Tuesday, December 31, 2019

Feast of Circumcision of our Lord Jan. 14/1



Eight days after the great despotic feast of Nativity, the greatest of the feasts according to St. John Chrysostom, our Church celebrates another great feast, the Circumcision of Christ.

In the icon of the Holy Monastery of Panteleimon, Mt. Athos, the eight-day old according to His Mother, and beginning-less One according to His Father, Christ is depicted as an infant lying between the Most Holy Theotokos, Joseph and the priests of the temple to receive out of love and philanthropy for the human race not only the investiture of swaddling clothes, but also the circumcision of His flesh.

The reverence of the parents and the priests is evident in the icon. One of the priests holds open a book, suggesting the Law was God-given, and the other approaches Christ with a sharp object. The ceremony takes place in the temple, while in front of Christ is depicted St. Basil the Great, who is celebrated on the same day. He is attired in an elaborate phelonium as well as the vestments of a priest, together with an embroidered omophorion. A gold Gospel is in one hand, while he blesses with the other.

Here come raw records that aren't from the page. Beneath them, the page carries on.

(** [next_free_client] serves the clients in turn: it gives the first
    slot in use at or after [free_cl], counted around the table, and moves
    [free_cl] behind it; it gives -1 exactly when no client is active. *)
Theorem next_free_client_round_robin (datagram : bool) (s : srv) (Hs : table_wf datagram 0 s) :
  (exists k, 0 <= k < CONF_CLIENTS_MAX /\ used_at (clients s) (free_cl s + k) = true /\
     (forall j, 0 <= j < k -> used_at (clients s) (free_cl s + j) = false) /\
     let r := (free_cl s + k) mod CONF_CLIENTS_MAX in
     next_free_client s = Done r (set_free_cl (r + 1) s)) \/
  ((forall c, c ∈ clients s -> active c = false) /\ next_free_client s = Done (-1) s).
Proof.
  pose proof Hs as [Hl [Hd _] Hf _ _ _]. rewrite next_free_client_eq by lia.
  unfold next_slot. destruct (first_some _ 16 (free_cl s)) as [r|] eqn:E.
  - left. apply first_some_Some in E as (k & Hk & Er & Hlt).
    destruct (used_at (clients s) k) eqn:Hu; simplify_eq.
    exists (r - free_cl s). replace (free_cl s + (r - free_cl s)) with r by lia.
    unfold CONF_CLIENTS_MAX at 1. split; [lia|]. split; [done|]. split; [|done].
    intros j Hj. specialize (Hlt (free_cl s + j) ltac:(lia)).
    by destruct (used_at (clients s) (free_cl s + j)).
  - right. split; [|done]. intros c [j Hj]%list_elem_of_lookup.
    pose proof (lookup_lt_Some _ _ _ Hj) as Hlt. rewrite Hl in Hlt.
    set (k := free_cl s + (Z.of_nat j - free_cl s) mod 16).
    pose proof (Z.mod_pos_bound (Z.of_nat j - free_cl s) 16 ltac:(done)) as Hm.
    pose proof (first_some_None _ _ _ k E ltac:(unfold k; lia)) as Hn. simpl in Hn.
    assert (used_at (clients s) k = active c) as Hu; [|by destruct (used_at (clients s) k)].
    unfold used_at, k, CONF_CLIENTS_MAX. rewrite Zplus_mod_idemp_r.
    replace (free_cl s + (Z.of_nat j - free_cl s)) with (Z.of_nat j) by lia.
    rewrite Z.mod_small by lia. by rewrite Nat2Z.id, Hj.
Qed.

(** ** A server with one client *)

Definition demo_addr : addr_t := Addr 2 [1; 2].
Definition demo_register (name : list Z) : socket_message :=
  SM demo_addr (1 + Z.of_nat (length name)) (MSG_TYPE_REGISTER :: name ++ replicate (255 - length name) 0).
Definition demo_srv (datagram : bool) : srv :=
  registered datagram 7 (demo_register [65; 66]) [65; 66] server_start.

Lemma demo_srv_turn datagram :
  register_client datagram (fun _ => true) 7 (demo_register [65; 66]) server_start = Done tt (demo_srv datagram).
Proof. destruct datagram; vm_compute; reflexivity. Qed.

Lemma demo_fits : fits 255 (demo_register [65; 66]).
Proof. split; [|reflexivity]. simpl. lia. Qed.

Lemma demo_wf datagram : table_wf datagram 0 (demo_srv datagram).
Proof.
  pose proof (wf_register datagram (fun _ => true) 7 (demo_register [65; 66]) server_start
    (server_start_wf datagram) demo_fits ltac:(simpl; lia) ltac:(unfold addr_wf; simpl; lia)) as H.
  unfold wp in H. by rewrite demo_srv_turn in H.
Qed.


Lemma registration_outcome_witness :
  register_client true (fun _ => true) 9 (demo_register [67]) (demo_srv true) =
  Done tt (registered true 9 (demo_register [67]) [67] (demo_srv true)) /\
  exists s', register_client true (fun _ => true) 9 (demo_register [65; 66]) (demo_srv true) = Done tt s' /\
    clients s' = clients (demo_srv true).
Proof.
  split.
  - refine (eq_trans (registration_outcome true (fun _ => true) 9 demo_addr [67] (replicate 254 0)
      (demo_srv true) (demo_wf true) _ _ _) _); [intros H%list_elem_of_In; simpl in H; intuition discriminate|simpl; lia|reflexivity|].
    vm_compute. reflexivity.
  - eexists. split.
    + refine (eq_trans (registration_outcome true (fun _ => true) 9 demo_addr [65; 66] (replicate 253 0)
        (demo_srv true) (demo_wf true) _ _ _) _); [intros H%list_elem_of_In; simpl in H; intuition discriminate|simpl; lia|reflexivity|].
      vm_compute. reflexivity.
    + reflexivity.
Defined.

Lemma second_register_stops_server_witness :
  exists s', thread_listen false (fun _ => true) 7 (Some (demo_register [67])) (demo_srv false) = Exited (-1) s'.
Proof.
  apply (second_register_stops_server (fun _ => true) 7 demo_addr [67] (replicate 254 0) (demo_srv false) (demo_wf false));
    try reflexivity.
  - intros H%list_elem_of_In. simpl in H. intuition discriminate.
  - simpl. lia.
  - apply list_elem_of_In. simpl. auto.
  - vm_compute. congruence.
Defined.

Circumcision was a presumption of Baptism that would be given by Christ's incarnation. Christ was the one who gave the Law in the Old Testament and He had to apply it to Himself. He did this in order to fulfill it and exceed it

Christ did not disdain the circumcision for the sake of philanthropy and love for mankind, as well as to show that He received a true human nature, and not as the Docetists claim that Jesus only appeared to have a body. Christ demonstrated with His circumcision that His Body was not consubstantial with divinity. The Body, having been deified by the divinity of the Logos, became identical with God but not of the same essence of God. This means that the Body of Christ is a source of the uncreated Grace of God but it does not have the same essence as the dvinity. (Metr. Hierotheos of Nafpaktos, The Despotic Feasts)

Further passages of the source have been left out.